JACOBSON: 39 percent to 35 percent.

THOMAS: No, no, no. That was under Speaker Ryan's plan. That was -- it was for the ultra rich. They took that off the table.

SESAY: But you have to admit on balance, to Dave's point, on balance, this is a good plan for someone --

THOMAS: Of course, it is.

SESAY: -- who's sitting in a position of wealth.

THOMAS: Sure. If somebody pays a lot of taxes, any kind of percentage cut they're going to benefit from that. And that's great because they're going to reinvest that money in the economy.

JACOBSON: But the cold, hard reality is this is trickle down economics and it didn't work in the 1980s. It didn't work in the early 2000s. And it's not going to work in 2017.

SESAY: We've got to move on because God knows we're going to have many more days to talk about this.

THOMAS: Yes, I think we will.

SESAY: And the President saying we've got the votes for health care. We could do this. But I mean if he had the votes, John, they would have put it to a vote.

THOMAS: That's a mistruth.

SESAY: It's a what?

THOMAS: It's a mistruth.

SESAY: What is that?

THOMAS: A falsity. They don't have the vote.

SESAY: You're not going to call it a lie?

THOMAS: I mean they don't have the votes. Mitch McConnell would have taken it to a vote if they had the votes. They're not there.

SESAY: Dave?

JACOBSON: Donald Trump is living in a fantasy land. He's totally divorced from reality -- period.
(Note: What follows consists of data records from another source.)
(** * pytket-stim: the Stim backend of pytket

    A shallow embedding of [pytket/extensions/stim/backends/stim_backend.py]:
    the gate vocabulary [_gate], the Clifford angle decomposer
    ([_int_double], [_tk1_to_cliff]), the circuit translator and result
    assembler ([_process_one_circuit]) and the submission session
    ([StimBackend.process_circuits], [StimBackend.circuit_status]).

    Python floats are modelled as exact rationals ([Q]); Python exceptions
    as an error sum whose state effects made before the raise persist. *)

From Stdlib Require Import ZArith QArith Qround Qabs Reals Psatz List String.
From Stdlib Require Import Qreals.
From stdpp Require Import base option list strings gmap.

Local Open Scope Z_scope.

(** ** Gate tags and exceptions *)

(** The pytket gate-type tags.  The first fifteen are the keys of [_gate];
    the others are a sample of the tags the map does not know, among them
    the wire-less [Phase], the [Barrier] and the classically conditioned
    operation, which carries the operation it conditions. *)
Module OpType.
Inductive t :=
  | noop | X | Y | Z | H | S | SX | SXdg | CX | CY | CZ | ISWAPMax | SWAP
  | Measure | Reset
  | Sdg | T | Tdg | V | Vdg | Rx | Ry | Rz | TK1 | CCX | Barrier | Phase
  | Conditional (inner : t).

#[global] Instance eq_dec : EqDecision t.
Proof. solve_decision. Defined.
End OpType.

(** A submission handle: [ResultHandle(str(uuid4()))]. *)
Definition ResultHandle := string.

(** The Python exceptions the module can raise, by class; [ValueError]
    carries its message, which is what tells its raise sites apart. *)
Inductive exn :=
  | ValueError (msg : string)
  | KeyError (key : OpType.t)
  | AssertionError
  | IndexError
  | TypeError
  | CircuitNotValidError (index : nat)
  | CircuitNotRunError (handle : ResultHandle)
  | ExecutorError (msg : string).

Inductive result (A : Type) :=
  | Ok (a : A)
  | Raise (e : exn).
Arguments Ok {A} a.
Arguments Raise {A} e.

Definition NonCliffordAngle : exn := ValueError "Non-Clifford angle encountered".
Definition MeasurementOverwritten : exn := ValueError "Measurement overwritten".
Definition ShotCountMismatch : exn :=
  ValueError "The length of n_shots and circuits must match".
(** What [list.index] raises when the element is absent. *)
Definition NotInList : exn := ValueError "x not in list".

Module Pure.
Definition bind {A B} (r : result A) (k : A -> result B) : result B :=
  match r with
  | Ok a => k a
  | Raise e => Raise e
  end.
End Pure.

Declare Scope result_scope.
Delimit Scope result_scope with result.
Notation "x <-? r ; k" := (Pure.bind r (fun x => k))
  (at level 100, r at next level, right associativity) : result_scope.

(** ** Clifford angle decomposer *)

Module Decomposer.
Local Open Scope Q_scope.

(** [np.round]: to the nearest integer, ties to the even one. *)
Definition np_round (y : Q) : Z :=
  let f := Qfloor y in
  let d := y - inject_Z f in
  match Qcompare d (1 # 2) with
  | Lt => f
  | Gt => (f + 1)%Z
  | Eq => if Z.even f then f else (f + 1)%Z
  end.

Definition rtol : Q := 1 # 100000.
Definition atol : Q := 1 # 100000000.

(** [np.isclose(a, b)] with numpy's default tolerances:
    [abs(a - b) <= atol + rtol * abs(b)]. *)
Definition np_isclose (a b : Q) : bool :=
  Qle_bool (Qabs (a - b)) (atol + rtol * Qabs b).

Definition _int_double (x : Q) : result Z :=
  let y := 2 * x in
  let n := np_round y in
  if np_isclose y (inject_Z n) then Ok (n mod 8)%Z
  else Raise NonCliffordAngle.
End Decomposer.

(** ** Circuits *)

(** pytket unit identifiers: a register name and an index, of qubit or of
    bit type.  [Circuit(n)] and integer operands use the default registers
    [q] and [c]. *)
Inductive UnitID :=
  | Qubit (reg : string) (index : nat)
  | Bit (reg : string) (index : nat).

#[global] Instance UnitID_eq_dec : EqDecision UnitID.
Proof. solve_decision. Defined.

Definition is_Qubit (u : UnitID) : bool :=
  match u with Qubit _ _ => true | Bit _ _ => false end.

Record Command := mkCommand { op : OpType.t; args : list UnitID }.

Record Circuit := mkCircuit {
  qubits : list UnitID;
  bits : list UnitID;
  get_commands : list Command;
  phase : Q  (* global phase, in half-turns *)
}.

Definition q_ (i : nat) : UnitID := Qubit "q" i.
Definition c_ (i : nat) : UnitID := Bit "c" i.

(** [Circuit(n)]: [n] default-register qubits, no bits, no gates. *)
Definition Circuit_new (n : nat) : Circuit :=
  mkCircuit (map q_ (seq 0 n)) [] [] 0.

Definition add_gate (circ : Circuit) (t : OpType.t) (operands : list UnitID)
  : Circuit :=
  mkCircuit (qubits circ) (bits circ)
            (get_commands circ ++ [mkCommand t operands]) (phase circ).

Definition Circuit_S (circ : Circuit) (i : nat) : Circuit :=
  add_gate circ OpType.S [q_ i].
Definition Circuit_H (circ : Circuit) (i : nat) : Circuit :=
  add_gate circ OpType.H [q_ i].

Definition add_phase (circ : Circuit) (p : Q) : Circuit :=
  mkCircuit (qubits circ) (bits circ) (get_commands circ) (phase circ + p).

(** [for _ in range(n): body] on a threaded value. *)
Definition for_range {A} (n : Z) (body : A -> A) (init : A) : A :=
  Nat.iter (Z.to_nat n) body init.

Module Rebase.
Import Decomposer.
Local Open Scope result_scope.

Definition _tk1_to_cliff (a b c : Q) : result Circuit :=
  n_a <-? _int_double a;
  n_b <-? _int_double b;
  n_c <-? _int_double c;
  let circ := Circuit_new 1 in
  let circ := for_range n_c (fun circ => Circuit_S circ 0) circ in
  let circ :=
    for_range n_b
      (fun circ => Circuit_H (Circuit_S (Circuit_H circ 0) 0) 0) circ in
  let circ := for_range n_a (fun circ => Circuit_S circ 0) circ in
  Ok (add_phase circ (- (1 # 4) * inject_Z (n_a + n_b + n_c))%Q).
End Rebase.

(** ** Gate vocabulary *)

(** A Python [dict] as an association list in insertion order. *)
Definition dict (K V : Type) := list (K * V).

Definition keys {K V} (d : dict K V) : list K := map fst d.

Fixpoint dict_get {V} (d : dict OpType.t V) (k : OpType.t) : result V :=
  match d with
  | [] => Raise (KeyError k)
  | (k', v) :: d' => if decide (k = k') then Ok v else dict_get d' k
  end.

Definition _gate : dict OpType.t string :=
  [ (OpType.noop, "I");
    (OpType.X, "X");
    (OpType.Y, "Y");
    (OpType.Z, "Z");
    (OpType.H, "H");
    (OpType.S, "S");
    (OpType.SX, "SQRT_X");
    (OpType.SXdg, "SQRT_X_DAG");
    (OpType.CX, "CX");
    (OpType.CY, "CY");
    (OpType.CZ, "CZ");
    (OpType.ISWAPMax, "ISWAP");
    (OpType.SWAP, "SWAP");
    (OpType.Measure, "M");
    (OpType.Reset, "R") ]%string.

(** ** Predicates *)

Inductive Predicate :=
  | DefaultRegisterPredicate
  | GateSetPredicate (gate_set : list OpType.t)
  | NoClassicalControlPredicate.

Definition in_default_register (u : UnitID) : bool :=
  match u with
  | Qubit r _ => bool_decide (r = "q"%string)
  | Bit r _ => bool_decide (r = "c"%string)
  end.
And that's why, you know, frankly Quinnipiac put out a poll today that said 60 percent of Americans believe that the President isn't honest and doesn't tell the truth. This is just exacerbated when he says things like this.

SESAY: I've got to get John to go from mistruth to falsity to lie. But he refused.

THOMAS: Is that what you were doing?

SESAY: That's what I was doing there.

JACOBSON: But maybe alternative facts.

SESAY: Alternative facts.

But moving on -- from health care to Alabama because I want to get that in and get your read on that. Obviously, the man the President backed, Luther Strange, did not win. And the man backed by Steve Bannon won.

[00:25:03] Take a listen quickly to what Steve Bannon had to say as they enjoy the taste of victory.

(BEGIN VIDEO CLIP)

STEVE BANNON, FORMER WHITE HOUSE CHIEF STRATEGIST: You're going to see in state after state after state, people that follow the model of Judge Moore that do not need to raise money from the elites, from the crony capitalists, from the fat cats in Washington, D.C., New York City, Silicon Valley.

(END VIDEO CLIP)

SESAY: John, Steve Bannon says there's a revolution coming and the feeling is that insurgent bids against incumbents are going to basically take a jump now, now that Roy Moore has beaten someone like Luther Strange.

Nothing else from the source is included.